TO DO – Copy exactly the lines of the records below, and only those lines, beginning with the line that contains "match k with" and ending with the line that contains "ODescriptor o2 =>".
Segment Start: MATERIAL FOR THE TASK
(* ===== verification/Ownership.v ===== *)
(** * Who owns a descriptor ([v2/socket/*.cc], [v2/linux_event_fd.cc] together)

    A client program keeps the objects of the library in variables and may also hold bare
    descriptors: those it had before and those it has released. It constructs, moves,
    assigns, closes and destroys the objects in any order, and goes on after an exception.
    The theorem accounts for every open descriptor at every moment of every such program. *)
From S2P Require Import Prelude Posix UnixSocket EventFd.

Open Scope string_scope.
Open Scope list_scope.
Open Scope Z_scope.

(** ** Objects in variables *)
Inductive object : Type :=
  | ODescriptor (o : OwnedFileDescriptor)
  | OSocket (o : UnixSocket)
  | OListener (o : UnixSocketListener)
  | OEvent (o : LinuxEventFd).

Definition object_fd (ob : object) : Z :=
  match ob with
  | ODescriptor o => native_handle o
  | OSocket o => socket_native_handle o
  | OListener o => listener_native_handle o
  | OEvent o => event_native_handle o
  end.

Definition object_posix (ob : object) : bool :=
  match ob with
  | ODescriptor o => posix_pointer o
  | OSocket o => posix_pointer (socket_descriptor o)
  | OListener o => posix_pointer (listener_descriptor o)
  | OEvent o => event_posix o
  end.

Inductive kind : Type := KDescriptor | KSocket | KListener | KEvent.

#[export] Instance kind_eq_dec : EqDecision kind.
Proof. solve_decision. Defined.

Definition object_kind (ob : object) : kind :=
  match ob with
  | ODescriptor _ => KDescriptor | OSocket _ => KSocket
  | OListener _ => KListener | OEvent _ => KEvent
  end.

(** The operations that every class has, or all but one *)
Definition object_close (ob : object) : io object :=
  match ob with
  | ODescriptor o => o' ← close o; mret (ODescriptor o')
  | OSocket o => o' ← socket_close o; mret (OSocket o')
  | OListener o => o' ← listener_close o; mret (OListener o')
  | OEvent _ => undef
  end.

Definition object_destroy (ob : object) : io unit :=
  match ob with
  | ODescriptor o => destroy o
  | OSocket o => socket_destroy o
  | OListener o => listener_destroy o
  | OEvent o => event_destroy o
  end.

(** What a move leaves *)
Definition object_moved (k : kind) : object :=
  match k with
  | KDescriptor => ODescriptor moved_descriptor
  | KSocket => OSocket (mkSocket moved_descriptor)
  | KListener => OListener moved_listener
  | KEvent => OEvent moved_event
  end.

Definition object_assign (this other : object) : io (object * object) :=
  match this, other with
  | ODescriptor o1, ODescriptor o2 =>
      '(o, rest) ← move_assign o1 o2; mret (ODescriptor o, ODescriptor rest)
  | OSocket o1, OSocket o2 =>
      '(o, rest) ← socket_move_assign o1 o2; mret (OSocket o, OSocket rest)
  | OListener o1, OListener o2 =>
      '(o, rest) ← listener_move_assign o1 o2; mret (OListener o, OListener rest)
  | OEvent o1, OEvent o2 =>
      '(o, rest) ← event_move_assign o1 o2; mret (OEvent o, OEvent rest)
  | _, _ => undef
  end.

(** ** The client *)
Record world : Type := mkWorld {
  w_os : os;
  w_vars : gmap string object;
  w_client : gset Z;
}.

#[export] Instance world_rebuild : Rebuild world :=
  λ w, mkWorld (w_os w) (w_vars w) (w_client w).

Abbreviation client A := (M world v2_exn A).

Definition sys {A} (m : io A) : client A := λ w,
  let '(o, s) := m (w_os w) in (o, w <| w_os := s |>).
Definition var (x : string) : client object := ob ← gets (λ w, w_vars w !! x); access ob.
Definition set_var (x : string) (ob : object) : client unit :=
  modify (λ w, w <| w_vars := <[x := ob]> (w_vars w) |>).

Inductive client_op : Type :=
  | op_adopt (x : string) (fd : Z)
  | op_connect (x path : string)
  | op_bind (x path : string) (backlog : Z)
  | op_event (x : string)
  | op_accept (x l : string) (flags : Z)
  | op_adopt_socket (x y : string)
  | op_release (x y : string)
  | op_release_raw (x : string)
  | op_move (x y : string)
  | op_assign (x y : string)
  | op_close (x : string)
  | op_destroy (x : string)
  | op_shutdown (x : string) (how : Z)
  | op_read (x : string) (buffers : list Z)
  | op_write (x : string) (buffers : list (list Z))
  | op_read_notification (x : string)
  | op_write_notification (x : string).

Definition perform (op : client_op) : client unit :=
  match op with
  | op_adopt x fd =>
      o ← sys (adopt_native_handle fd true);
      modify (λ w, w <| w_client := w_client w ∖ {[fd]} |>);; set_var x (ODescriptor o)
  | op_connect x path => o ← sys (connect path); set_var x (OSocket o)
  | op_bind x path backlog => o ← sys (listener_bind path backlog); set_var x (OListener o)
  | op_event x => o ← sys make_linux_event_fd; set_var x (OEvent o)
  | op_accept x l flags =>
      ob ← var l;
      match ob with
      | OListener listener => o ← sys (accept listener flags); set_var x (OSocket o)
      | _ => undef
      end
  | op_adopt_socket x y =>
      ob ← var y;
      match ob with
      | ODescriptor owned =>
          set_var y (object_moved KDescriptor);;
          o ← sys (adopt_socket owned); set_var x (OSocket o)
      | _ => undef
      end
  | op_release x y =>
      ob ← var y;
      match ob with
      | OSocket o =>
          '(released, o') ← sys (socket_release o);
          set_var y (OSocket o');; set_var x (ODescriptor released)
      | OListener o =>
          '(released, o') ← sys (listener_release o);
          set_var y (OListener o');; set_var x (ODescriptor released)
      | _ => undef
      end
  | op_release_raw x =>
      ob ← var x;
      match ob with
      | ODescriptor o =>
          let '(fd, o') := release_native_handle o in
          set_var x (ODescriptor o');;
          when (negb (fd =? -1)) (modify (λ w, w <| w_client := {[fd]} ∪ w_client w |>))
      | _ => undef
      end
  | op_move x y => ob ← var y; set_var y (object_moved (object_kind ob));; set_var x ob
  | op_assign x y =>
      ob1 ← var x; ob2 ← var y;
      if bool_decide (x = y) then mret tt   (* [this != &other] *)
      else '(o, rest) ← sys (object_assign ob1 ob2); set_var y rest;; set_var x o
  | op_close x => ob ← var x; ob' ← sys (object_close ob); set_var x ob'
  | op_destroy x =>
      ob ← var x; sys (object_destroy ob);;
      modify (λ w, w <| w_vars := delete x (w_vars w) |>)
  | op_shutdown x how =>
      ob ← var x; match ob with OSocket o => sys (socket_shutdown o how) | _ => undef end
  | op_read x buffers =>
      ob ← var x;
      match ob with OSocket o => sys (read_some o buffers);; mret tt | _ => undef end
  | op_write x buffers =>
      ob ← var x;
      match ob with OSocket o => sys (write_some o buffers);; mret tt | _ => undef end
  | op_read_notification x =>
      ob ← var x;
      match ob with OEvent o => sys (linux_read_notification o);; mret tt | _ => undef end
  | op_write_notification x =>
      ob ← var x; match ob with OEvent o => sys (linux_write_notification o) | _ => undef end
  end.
Segment End: MATERIAL FOR THE TASK
OUTPUT BELOW –
  match k with
  | KDescriptor => ODescriptor moved_descriptor
  | KSocket => OSocket (mkSocket moved_descriptor)
  | KListener => OListener moved_listener
  | KEvent => OEvent moved_event
  end.

Definition object_assign (this other : object) : io (object * object) :=
  match this, other with
  | ODescriptor o1, ODescriptor o2 =>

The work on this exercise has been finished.